Another decision of a US court shows the supremacy of the US courts over EU laws, at least as seen from the US. It doubtless plays well in Utah, but is probably bad news for US evidence-collection in the long term.
Before I begin, it would be kind to explain my title for those who are not au fait with recent US cases on data collection in Europe and with the claimed supremacy of the Federal Rules of Civil Procedure over EU data protection laws. In ordinary parlance, a “global power” is what the USA sees itself as. Nobody argues with that although, as events unfold before the Chilcot Inquiry into the decision to join America in the Iraq war, we do not share Tony Blair’s view that our relative status requires us to yap support like a sycophantic poodle whenever America condescends to speak to us. Access to data needs no explanation but, curiously, gives rise to much the same feeling in Europe vis à vis the US. By chance, the two most recent cases involving the claimed supremacy of American courts over trifling matters like EU data protection law are called, respectively, In Re Global Power Equipment Group, Inc and AccessData v Alste (see as to the first of these cases a helpful article by Morgan Lewis called French Blocking Statute still gets no respect from US court).

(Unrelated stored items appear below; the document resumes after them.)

(** * The vehicle-detection dashboard of [app.js]: poll cycle, table
      rendering, period switching, commands, timers.

    The script keeps its state in three globals ([updateInterval],
    [isConnected], [currentPeriod]), in the chart object and in the DOM.
    Here that state is one record, every function of the script is a
    function on it, and a thrown exception is a [Throw] completion that
    still carries the state reached so far (JavaScript does not roll
    back the writes made before a throw).

    The page markup is not part of the script.  Elements the script
    fetches with [getElementById] and dereferences unconditionally are
    fields of [Dom]; the elements reached by class or attribute
    selectors are kept as a list in document order.

    An [async] function is modelled run to completion: the outcomes of
    the requests it awaits are arguments, and no other event is
    interleaved between its awaits. *)

From stdpp Require Import gmap strings list pretty.
From Stdlib Require Import Ascii QArith.

Close Scope Q_scope.
Local Open Scope string_scope.

(** ** Data carried by the backend payloads *)

(** [{labels: [...], data: [...]}]: one period of analytics. *)
Record Series := {
  labels : list string;
  data : list Z
}.

(** An entry of [colorThemes]. *)
Record Theme := {
  gradient : string * string;
  background : string;
  border : string
}.
Definition keys (d : dict) : list string := map fst d.

Fixpoint get (k : string) (d : dict) : option value :=
  match d with
  | [] => None
  | (k', v) :: r => if String.eqb k k' then Some v else get k r
  end.

Definition hex_digit (n : nat) : ascii :=
  if (n <? 10)%nat then ascii_of_nat (48 + n) else ascii_of_nat (87 + n).

Definition DQUOTE : ascii := "034"%char.
Definition BSLASH : ascii := "092"%char.

(** A two-character escape: a backslash and [c]. *)
Definition esc (c : ascii) : string := String BSLASH (String c "").

(** [ESCAPE_ASCII] of [json.encoder] *)
Definition escape_char (c : ascii) : string :=
  let n := nat_of_ascii c in
  if Ascii.eqb c DQUOTE then esc DQUOTE
  else if Ascii.eqb c BSLASH then esc BSLASH
  else if (n =? 10)%nat then esc "n"
  else if (n =? 13)%nat then esc "r"
  else if (n =? 9)%nat then esc "t"
  else if (n =? 12)%nat then esc "f"
  else if (n =? 8)%nat then esc "b"
  else if ((32 <=? n) && (n <=? 126))%nat then String c ""
  else esc "u" ++ "00"
       ++ String (hex_digit (n / 16)) (String (hex_digit (n mod 16)) "").

Fixpoint escape (s : string) : string :=
  match s with
  | "" => ""
  | String c r => escape_char c ++ escape r
  end.

Definition encode_str (s : string) : string :=
  String DQUOTE (escape s ++ String DQUOTE "").

Definition dump_value (v : value) : string :=
  match v with
  | VStr s => encode_str s
  | VInt z => str_of_Z z
  end.

Fixpoint spaces (n : nat) : string :=
  match n with
  | O => ""
  | S m => String " " (spaces m)
  end.

Definition newline_indent (indent level : nat) : string :=
  nl ++ spaces (indent * level).

Definition dump_item (kv : string * value) : string :=
  encode_str (fst kv) ++ ": " ++ dump_value (snd kv).

Definition dump_dict (indent level : nat) (d : dict) : string :=
  match d with
  | [] => "{}"
  | _ =>
      "{" ++ newline_indent indent (S level)
      ++ String.concat ("," ++ newline_indent indent (S level))
           (map dump_item d)
      ++ newline_indent indent level ++ "}"
  end.

Definition dumps (indent : nat) (l : list dict) : string :=
  match l with
  | [] => "[]"
  | _ =>
      "[" ++ newline_indent indent 1
      ++ String.concat ("," ++ newline_indent indent 1)
           (map (dump_dict indent 1) l)
      ++ newline_indent indent 0 ++ "]"
  end.

End Json.

Import Json.

(** ** Effects: printing, file access, exceptions and the global list *)

Module Py.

I have mentioned before the lawyer who took part with me in a video conference whose subject was privilege. He opened by saying that he was always confident that a new privilege case would come up just before he was due to speak on the subject. The last time I spoke at a conference about the conflict between US courts and EU restrictions on discovery was in November. The night before the conference, I learned of the Global Power decision, in which a court favoured use of the FRCP discovery procedures over the procedures under the Hague Convention (“favoured use of” – how diplomatic I can be sometimes).

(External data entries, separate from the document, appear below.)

(** React nodes built by the render functions. *)
Inductive Element : Type :=
| Raw (v : JsValue)
| Span (child : Element)
| Container (child : Element)
| NumberContainer (child : Element)
| BarContainer (child : Element)
| EmptyValueContainer (child : Element)
| VersionContainer (child : Element)
| StyledDateTime (date : JsValue)
| Duration (seconds : float) (fixedDigits : Z) (abbreviation : bool)
| Count (value : float)
| EventId (value : string)
| OverflowLink (to : string) (aria_label : JsValue) (child : Element)
| StyledShortId (shortId : string)
| Projects (orgId : string) (slugs : list JsValue)
           (children : list Project -> Result Element)
| ProjectBadge (project : ProjectProp) (avatarSize : Z)
| UserBadge (user : UserObj) (hideEmail : bool) (avatarSize : Z)
| Version (version : JsValue) (anchor tooltipRawVersion truncate : bool)
| Tooltip (title : Element) (disabled : bool) (containerDisplayMode : string)
          (child : Element)
| ScoreBar (size : Z) (score : float) (palette : list string) (radius : Z).

(** How React lays out a value used as a child: an array stands for its
    elements, flattened; [undefined], [null] and booleans produce no node;
    any other value is handed on as a node of its own. *)
Fixpoint child_nodes (v : JsValue) : list JsValue :=
  match v with
  | JUndefined | JNull | JBool _ => []
  | JNum _ | JStr _ | JNative _ => [v]
  | JArr l => flat_map child_nodes l
  end.

Definition FieldFormatterRenderFunction : Type :=
  string -> EventData -> RenderFunctionBaggage -> Result Element.

Definition FieldFormatterRenderFunctionPartial : Type :=
  EventData -> RenderFunctionBaggage -> Result Element.

Record FieldFormatter : Type := {
  isSortable : bool;
  renderFunc : FieldFormatterRenderFunction
}.

Definition SpecialFieldRenderFunc : Type :=
  EventData -> RenderFunctionBaggage -> Result Element.

Record SpecialField : Type := {
  sortField : option string;
  specialRenderFunc : SpecialFieldRenderFunc
}.

(** What the module imports from the rest of the application. *)
Class Imports : Type := {
  (* app/locale *)
  t : string -> string;
  tct : string -> list (string * JsValue) -> Element;
  (* app/utils/getDynamicText *)
  getDynamicText : Element -> string -> Element;
  (* app/utils/formatters *)
  formatFloat : float -> Z -> float;
  formatPercentage : float -> string;
  (* app/utils/discover/fields: the alias of an aggregate expression, and
     the table of aggregations (alias, isSortable) in key order *)
  getAggregateAlias : string -> string;
  AGGREGATIONS : list (string * bool);
  (* app/utils/theme *)
  theme_purpleDarkest : string
}.

(** lodash's [partial] with one bound argument. *)
Definition partial {A B C D : Type} (f : A -> B -> C -> D) (a : A) : B -> C -> D :=
  fun b c => f a b c.

Section Renderers.
Context {builtins : Builtins} {imports : Imports}.

Definition emptyValue : Element := Span (Raw (JStr (t "n/a"))).

(** ** FIELD_FORMATTERS *)

Definition boolean_renderFunc : FieldFormatterRenderFunction :=
  fun field data _ =>
    let value := if ToBoolean (get data field) then t "yes" else t "no" in
    Ok (Container (Raw (JStr value))).

Definition date_renderFunc : FieldFormatterRenderFunction :=
  fun field data _ =>
    Ok (Container
          (if ToBoolean (get data field)
           then getDynamicText (StyledDateTime (get data field)) "timestamp"
           else emptyValue)).

Definition duration_renderFunc : FieldFormatterRenderFunction :=
  fun field data _ =>
    Ok (NumberContainer
          match get data field with
          | JNum x => Duration (x / 1000)%float 2 true
          | _ => emptyValue
          end).

Definition integer_renderFunc : FieldFormatterRenderFunction :=
  fun field data _ =>
    Ok (NumberContainer
          match get data field with
          | JNum x => Count x
          | _ => emptyValue
          end).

I am due to speak on the subject next week at LegalTech on panels run by Epiq and by Trilantic. One of the specific topics allocated to me is the German Data Protection Act, and chance now delivers me the AccessData case of last week, which specifically relates to German data protection laws. The case involves more than one aspect of electronic discovery, including the form of production, but its primary interest lies in the conclusion that the defendant had “failed to demonstrate that the GDPA applies or that Hague Convention procedures are required in this matter” so that “the court concludes that the GDPA and the Convention procedures are not applicable to discovery in this case”.
Both these cases, and the earlier US Supreme Court cases which they follow, deserve proper citations and some analysis. Whether or not they are correctly decided under US law is not for me to say. I will come back to them for this purpose, but practicality and topicality suggest shoving the new decision under your nose straight away and leaving you to read it for yourselves. However correct the decision may be under US law, it is not going to help smooth the path of those who want to collect German data in the future.